Metodologia
Detecção de seqüência, ou como é comumente conhecido um PCR em Tempo Real, extremamente versátil que realiza a análise de diferentes aplicações no estudo da biologia molecular.

  O método determina  a quantidade inicial de um produto (DNA/RNA) através do comportamento da cinética de amplificação das diferentes fases ao longo dos ciclos de uma PCR, ou seja, detecta e quantifica, em tempo real, ácidos nucléicos enquanto são amplificados, sem a necessidade de realizar purificação e análises adicionais.

 A cinética de amplificação é divida em 3 fases :
 Fase geométrica : caracteriza-se por apresentar alta precisão na duplicação do número de moléculas da reação.
 Fase linear : a taxa de produção de novas cadeias de DNA via PCR passa gradualmente de uma progressão geométrica para progressão linear.
 Fase de platô : a eficiência de amplificação cai drasticamente para níveis insignificantes, com baixa ou nenhuma produção de novas cadeias de DNA.

 Para se detectar o aumento de produto de uma PCR ao longo de cada ciclo, é preciso marcar o DNA amplificado com algum tipo de molécula fluorescente (Exemplo : SYBR TM Green e TaqMan TM).

Aplicações
Quantificação de Carga Viral
  Hepatite C, Hepatite B, Herpes, HIV, entre outros.
Expressão Gênica
  Marcadores moleculares para diversos tipos de câncer
Detecção de Transgênicos
  Soja, milho, arroz etc.
Análise de Resíduos de OGMs em Alimentos no INCQS
 Saúde Humana, Animal; Processamento de Alimentos, Gerenciamento Ambiental e Tecnologia Agrícola.
Detecção de Patógenos (“end point”)
  HIV, Hepatite B, Hepatite C, Citomegalovírus, Toxoplasma gondii, entre outros.
Descriminação alélica (SNPs) (“end point”)

Vantagens do  Real Time sobre as tradicionais técnicas de PCR
 Atualmente, o uso da PCR por tempo real (Real Time) incorpora a detecção de sinais enquanto ocorre a amplificação. Para isso, utilizam-se oligonucleotídeos e sondas específicas que emitem fluorescência a cada hibridização e a cada passo de amplificação. Por detectar regiões específicas, essa técnica permite uma rápida e precisa quantificação de organismos infecciosos ou seqüências transgênicas. Este novo conceito eliminou todas as fases de análise pós-PCR2. O software associado ao método garante precisão a partir de limiares muito baixos de detecção.
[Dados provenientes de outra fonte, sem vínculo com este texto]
(* ===== verification/MwebKeys.v ===== *)
(** * Keys, hashes and commitments of MWEB

    Models [crates/mweb/src/hash.rs], [keys.rs], [address.rs] and the wrappers
    of [crypto.rs], built with the feature [zkp].  The curve, the commitment
    library and the hash functions belong to other crates: they are the classes
    [Secp], [Zkp] and [Wallet], whose documented behaviour is stated in
    [SecpLaws].  A random secret is the next element of a supply of seeds. *)
From S2P Require Import Prelude Effects Mmr MwebWire MwebCoins.

#[local] Open Scope N_scope.

Definition Bytes33 : Type := vec N 33.
Definition Bytes64 : Type := vec N 64.

(** The [secp256k1] crate and the SHA-256 of [bitcoin_hashes]. *)
Class Secp := {
  PublicKey : Type;
  PublicKey_eq_dec :: EqDecision PublicKey;
  SecretKey : Type;
  Scalar : Type;
  pk_serialize : PublicKey → Bytes33;
  pk_from_slice : Bytes33 → option PublicKey;
  sk_from_slice : Bytes32 → option SecretKey;
  secret_bytes : SecretKey → Bytes32;
  scalar_from_be_bytes : Bytes32 → option Scalar;
  from_secret_key : SecretKey → PublicKey;
  pk_mul_tweak : PublicKey → Scalar → option PublicKey;
  sk_add_tweak : SecretKey → Scalar → option SecretKey;
  sk_mul_tweak : SecretKey → Scalar → option SecretKey;
  sha256 : list N → Bytes32;
}.

(** The [grin_secp256k1zkp] crate, as the module [mw] calls it: secret keys and
    commitments are byte arrays there. *)
Class Zkp := {
  grin_sk_valid : Bytes32 → bool;
  zkp_commit : N → Bytes32 → option Bytes33;
  zkp_inv : Bytes32 → option Bytes32;
  zkp_blind_sum : list Bytes32 → list Bytes32 → option Bytes32;
  zkp_to_pubkey : Bytes33 → option Bytes33;
  zkp_bullet_proof : N → Bytes32 → Bytes32 → Bytes32 → list N → list N;
  zkp_verify_bullet_proof : Bytes33 → list N → list N → bool;
  schnorrsig_sign : Bytes32 → Bytes32 → option Bytes64;
  schnorrsig_serialize : Bytes64 → option Bytes64;
  grin_pk_valid : Bytes33 → bool;
  aggsig_verify_single : Bytes64 → Bytes32 → Bytes33 → bool;
}.

(** [Option::ok_or]. *)
Definition ok_or {A} (e : Error) (o : option A) : result Error A :=
  match o with Some a => Ok a | None => Err e end.

(** [v.iter().map(f).collect::<Result<_, _>>()]. *)
Fixpoint try_map {A B E} (f : A → result E B) (l : list A) : result E (list B) :=
  match l with
  | [] => Ok []
  | a :: l => b ← f a; bs ← try_map f l; Ok (b :: bs)
  end.

(** ** [hash.rs] *)

Inductive HashTag :=
| TagAddress | TagBlind | TagDerive | TagOutKey | TagSendKey | TagTag
| TagNonceMask | TagValueMask | TagNonce.

(** [tag as u8]. *)
Definition tag_byte (tag : HashTag) : N :=
  match tag with
  | TagAddress => 65 | TagBlind => 66 | TagDerive => 68 | TagOutKey => 79
  | TagSendKey => 83 | TagTag => 84 | TagNonceMask => 88 | TagValueMask => 89
  | TagNonce => 78
  end.

(** [u64::from_le_bytes]. *)
Definition from_le_bytes (l : list N) : N := foldr (λ b acc, b + 256 * acc) 0 l.

Section hashes.
Context `{Blake3, Secp}.

Definition hashed (tag : HashTag) (payload : list N) : Bytes32 :=
  blake3_hash (tag_byte tag :: payload).
Definition hashed_pubkey (tag : HashTag) (pk : PublicKey) : Bytes32 :=
  hashed tag (pk_serialize pk : list N).
Definition hashed_secret (tag : HashTag) (sk : SecretKey) : Bytes32 :=
  hashed tag (secret_bytes sk : list N).

Definition send_key_hash (a b : PublicKey) (value : N) (nonce : list N) : Bytes32 :=
  blake3_hash (tag_byte TagSendKey :: (pk_serialize a : list N) ++ (pk_serialize b : list N) ++
    le_bytes 8 value ++ nonce).

Definition value_mask (shared_t : Bytes32) : N :=
  from_le_bytes (take 8 (hashed TagValueMask (shared_t : list N) : list N)).
Definition nonce_mask (shared_t : Bytes32) : list N :=
  take 16 (hashed TagNonceMask (shared_t : list N) : list N).
End hashes.

(** ** [crypto.rs] *)

Definition BULLETPROOF_LEN : nat := 675.

Definition GENERATOR_J : Bytes33 :=
  Eval cbv in list_to_vec
    [2; 184; 96; 245; 103; 149; 252; 3; 243; 194; 22; 133; 56; 61; 27; 90;
     47; 41; 84; 244; 155; 126; 57; 139; 141; 42; 1; 147; 147; 54; 33; 21; 95].

(** A computation that draws seeds; [None] when the supply runs out, where the
    code would go on drawing. *)
Notation Rand := (Eff (list Bytes32) Error).

Section crypto.
Context `{Secp, Zkp}.

(** [GrinSk::from_slice]. *)
Definition grin_sk (b : Bytes32) : result Error Bytes32 :=
  if grin_sk_valid b then Ok b else Err InvalidTweak.

Definition pedersen_commit (value : N) (blind : Bytes32) : result Error Bytes33 :=
  blind ← grin_sk blind;
  ok_or (Crypto "pedersen commit failed") (zkp_commit value blind).

Definition scalar_inverse (scalar : Bytes32) : result Error Bytes32 :=
  sk ← grin_sk scalar;
  ok_or (Crypto "scalar inversion failed") (zkp_inv sk).

Definition scalar_of (b : Bytes32) : result Error Scalar :=
  ok_or InvalidTweak (scalar_from_be_bytes b).

Definition blind_switch (blind : Bytes32) (value : N) : result Error Bytes32 :=
  commit ← pedersen_commit value blind;
  j ← ok_or Secp256k1 (pk_from_slice GENERATOR_J);
  blind_scalar ← scalar_of blind;
  r_j ← ok_or Secp256k1 (pk_mul_tweak j blind_scalar);
  let hash := sha256 (vec_to_list commit ++ vec_to_list (pk_serialize r_j)) in
  r ← ok_or Secp256k1 (sk_from_slice blind);
  tweak ← scalar_of hash;
  r' ← ok_or Secp256k1 (sk_add_tweak r tweak);
  Ok (secret_bytes r').

Definition switch_commit (pre_blind : Bytes32) (value : N) : result Error Bytes33 :=
  switched ← blind_switch pre_blind value;
  pedersen_commit value switched.

Definition commitment_to_pubkey (commitment : Bytes33) : result Error PublicKey :=
  bytes ← ok_or (Crypto "commitment_to_pubkey failed") (zkp_to_pubkey commitment);
  ok_or Secp256k1 (pk_from_slice bytes).

Definition blind_sum (positive negative : list Bytes32) : result Error Bytes32 :=
  pos ← try_map grin_sk positive;
  neg ← try_map grin_sk negative;
  ok_or (Crypto "blind_sum failed") (zkp_blind_sum pos neg).

Definition secret_add (a b : Bytes32) : result Error Bytes32 := blind_sum [a; b] [].
Definition secret_sub (a b : Bytes32) : result Error Bytes32 := blind_sum [a] [b].

Definition secret_mul (a b : Bytes32) : result Error Bytes32 :=
  a ← ok_or Secp256k1 (sk_from_slice a);
  t ← scalar_of b;
  m ← ok_or Secp256k1 (sk_mul_tweak a t);
  Ok (secret_bytes m).

Definition schnorr_sign (secret msg32 : Bytes32) : result Error Bytes64 :=
  opaque ← ok_or (Crypto "schnorrsig_sign failed") (schnorrsig_sign msg32 secret);
  ok_or (Crypto "schnorrsig_serialize failed") (schnorrsig_serialize opaque).

(** Messages of 32 bytes and signatures of 64 are always well formed. *)
Definition schnorr_verify (signature : Bytes64) (pubkey : PublicKey) (msg32 : Bytes32) :
    result Error bool :=
  if grin_pk_valid (pk_serialize pubkey)
  then Ok (aggsig_verify_single signature msg32 (pk_serialize pubkey))
  else Err InvalidTweak.

(** ** Randomness *)

(** The first of the seeds that is a valid secret key. *)
Fixpoint draw_scalar (seeds : list Bytes32) : option (Bytes32 * list Bytes32) :=
  match seeds with
  | [] => None
  | bytes :: seeds =>
    match sk_from_slice bytes with
    | Some sk => Some (secret_bytes sk, seeds)
    | None => draw_scalar seeds
    end
  end.
Definition random_secret : Rand Bytes32 := λ seeds,
  '(b, seeds) ← draw_scalar seeds; Some (Ok b, seeds).

Definition bulletproof_prove (value : N) (switched_blind : Bytes32) (extra_data : list N) :
    Rand (list N) :=
  blind ← lift (grin_sk switched_blind);
  rewind ← random_secret;
  rewind ← lift (grin_sk rewind);
  private ← random_secret;
  private ← lift (grin_sk private);
  let proof := zkp_bullet_proof value blind rewind private extra_data in
  if decide (length proof = BULLETPROOF_LEN) then mret proof
  else lift (Err (Crypto "unexpected bulletproof length {}")).
End crypto.

(** Bad proofs are told from good ones, nothing is an error. *)
Definition bulletproof_verify `{Zkp} (commitment : Bytes33) (proof extra_data : list N) :
    result Error bool :=
  Ok (zkp_verify_bullet_proof commitment proof extra_data).

(** ** [keys.rs] *)

(** [bip32] and [Address] of the [bitcoin] crate. *)
Inductive AddressData := MwebAddress (scan spend : Bytes33) | OtherAddress.

Class Wallet `{Secp} := {
  ChildNumber : Type;
  from_hardened_idx : N → option ChildNumber;
  from_normal_idx : N → option ChildNumber;
  Xpriv : Type;
  Fingerprint : Type;
  Network : Type;
  NetworkKind : Type;
  new_master : Network → list N → option Xpriv;
  xpriv_fingerprint : Xpriv → Fingerprint;
  derive_priv : Xpriv → list ChildNumber → option Xpriv;
  private_key : Xpriv → SecretKey;
  Address : Type;
  address_mweb : PublicKey → PublicKey → NetworkKind → Address;
  to_address_data : Address → AddressData;
}.

Inductive MasterKeyScheme := LitecoinCore | Lip0004 | Mwebd.

Section keys.
Context `{Blake3, Wallet}.

Definition hardened (i : N) : result Error ChildNumber := ok_or Bip32 (from_hardened_idx i).
Definition normal (i : N) : result Error ChildNumber := ok_or Bip32 (from_normal_idx i).

Definition scan_path (scheme : MasterKeyScheme) : result Error (list ChildNumber) :=
  match scheme with
  | LitecoinCore => try_map hardened [0; 100; 0]
  | Lip0004 => p ← try_map normal [1; 0]; q ← hardened 100; Ok (p ++ [q])
  | Mwebd => try_map hardened [1000; 2; 0; 0]
  end.
Definition spend_path (scheme : MasterKeyScheme) : result Error (list ChildNumber) :=
  match scheme with
  | LitecoinCore => try_map hardened [0; 100; 1]
  | Lip0004 => p ← try_map normal [1; 0]; q ← hardened 101; Ok (p ++ [q])
  | Mwebd => try_map hardened [1000; 2; 0; 1]
  end.

Record MasterKeys := mkMasterKeys {
  mk_scan : SecretKey;
  mk_spend : SecretKey;
  mk_scheme : MasterKeyScheme;
  mk_master_fingerprint : Fingerprint;
  mk_scan_path : list ChildNumber;
  mk_spend_path : list ChildNumber;
}.

Definition from_xprv (master : Xpriv) (scheme : MasterKeyScheme) : result Error MasterKeys :=
  let fingerprint := xpriv_fingerprint master in
  sc_path ← scan_path scheme;
  sp_path ← spend_path scheme;
  scan ← ok_or Bip32 (derive_priv master sc_path);
  spend ← ok_or Bip32 (derive_priv master sp_path);
  Ok (mkMasterKeys (private_key scan) (private_key spend) scheme fingerprint sc_path sp_path).

Definition from_seed (seed : list N) (network : Network) (scheme : MasterKeyScheme) :
    result Error MasterKeys :=
  master ← ok_or Bip32 (new_master network seed);
  from_xprv master scheme.

Implicit Types keys : MasterKeys.

Definition scan_key_source keys : Fingerprint * list ChildNumber :=
  (mk_master_fingerprint keys, mk_scan_path keys).
Definition spend_key_source keys : Fingerprint * list ChildNumber :=
  (mk_master_fingerprint keys, mk_spend_path keys).
Definition scan_public keys : PublicKey := from_secret_key (mk_scan keys).
Definition spend_public keys : PublicKey := from_secret_key (mk_spend keys).

Definition address_index_tweak (scan_secret : SecretKey) (index : N) : Bytes32 :=
  blake3_hash (tag_byte TagAddress :: le_bytes 4 index ++ (secret_bytes scan_secret : list N)).

Definition spend_key_at keys (index : N) : result Error SecretKey :=
  let mi := address_index_tweak (mk_scan keys) index in
  tweak ← scalar_of mi;
  ok_or Secp256k1 (sk_add_tweak (mk_spend keys) tweak).

Definition stealth_pubkeys keys (index : N) : result Error (PublicKey * PublicKey) :=
  b_i ← spend_key_at keys index;
  let b_i_pk := from_secret_key b_i in
  scan_scalar ← scalar_of (secret_bytes (mk_scan keys));
  a_i_pk ← ok_or Secp256k1 (pk_mul_tweak b_i_pk scan_scalar);
  Ok (a_i_pk, b_i_pk).

Definition address keys (index : N) (network : NetworkKind) : result Error Address :=
  '(scan_pk, spend_pk) ← stealth_pubkeys keys index;
  Ok (address_mweb scan_pk spend_pk network).

Definition receive_address keys (index : N) (network : NetworkKind) : result Error Address :=
  address keys index network.

Definition master_keys_from_seed (seed : list N) (network : Network) : result Error MasterKeys :=
  from_seed seed network LitecoinCore.
End keys.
 O PCR em tempo-real ou real-time PCR.  Utiliza detecção com química fluorescente (oligonucleotídeos e sondas específicas marcadas). O método é mais sensível (aumentando a sensibilidade em até 7 vezes quando comparado com o PCR tradicional), mais rápido, oferece maiores controles de qualidade, permite auditar o processo de amplificação e elimina a contaminação no laboratório. A contaminação é motivo de grande preocupação para laboratórios que empregam métodos como PCR e a pouca chance de contaminação com real-time PCR se dá porque o tubo de reação não precisa ser aberto ao seu final (já que a detecção ocorre on-line, durante os ciclos de amplificação)1.

O plot da amplificação mostra a mudança de log na fluorescência do reporter versus o número de ciclos do PCR. Esse plot do sistema 7300 ilustra 9 logs de dinâmica linear para o teste da TaqMan de um DNA plasmidial contendo a sequência alvo hCCNB1 em uma diluição seriada de dez vezes (o hCCNB1 é humana g2/ciclina específica mitótica b1, chromossome 5, 5q12).


Ensaios multiplex com a TaqMan no sistema 7300 mostrando a amplificação de cDNA (96 amostras) usando sondas marcadas com os repórteres VIC (verde) e FAM (preto) para as sequências alvo 18S e TGF-beta, respectivamente.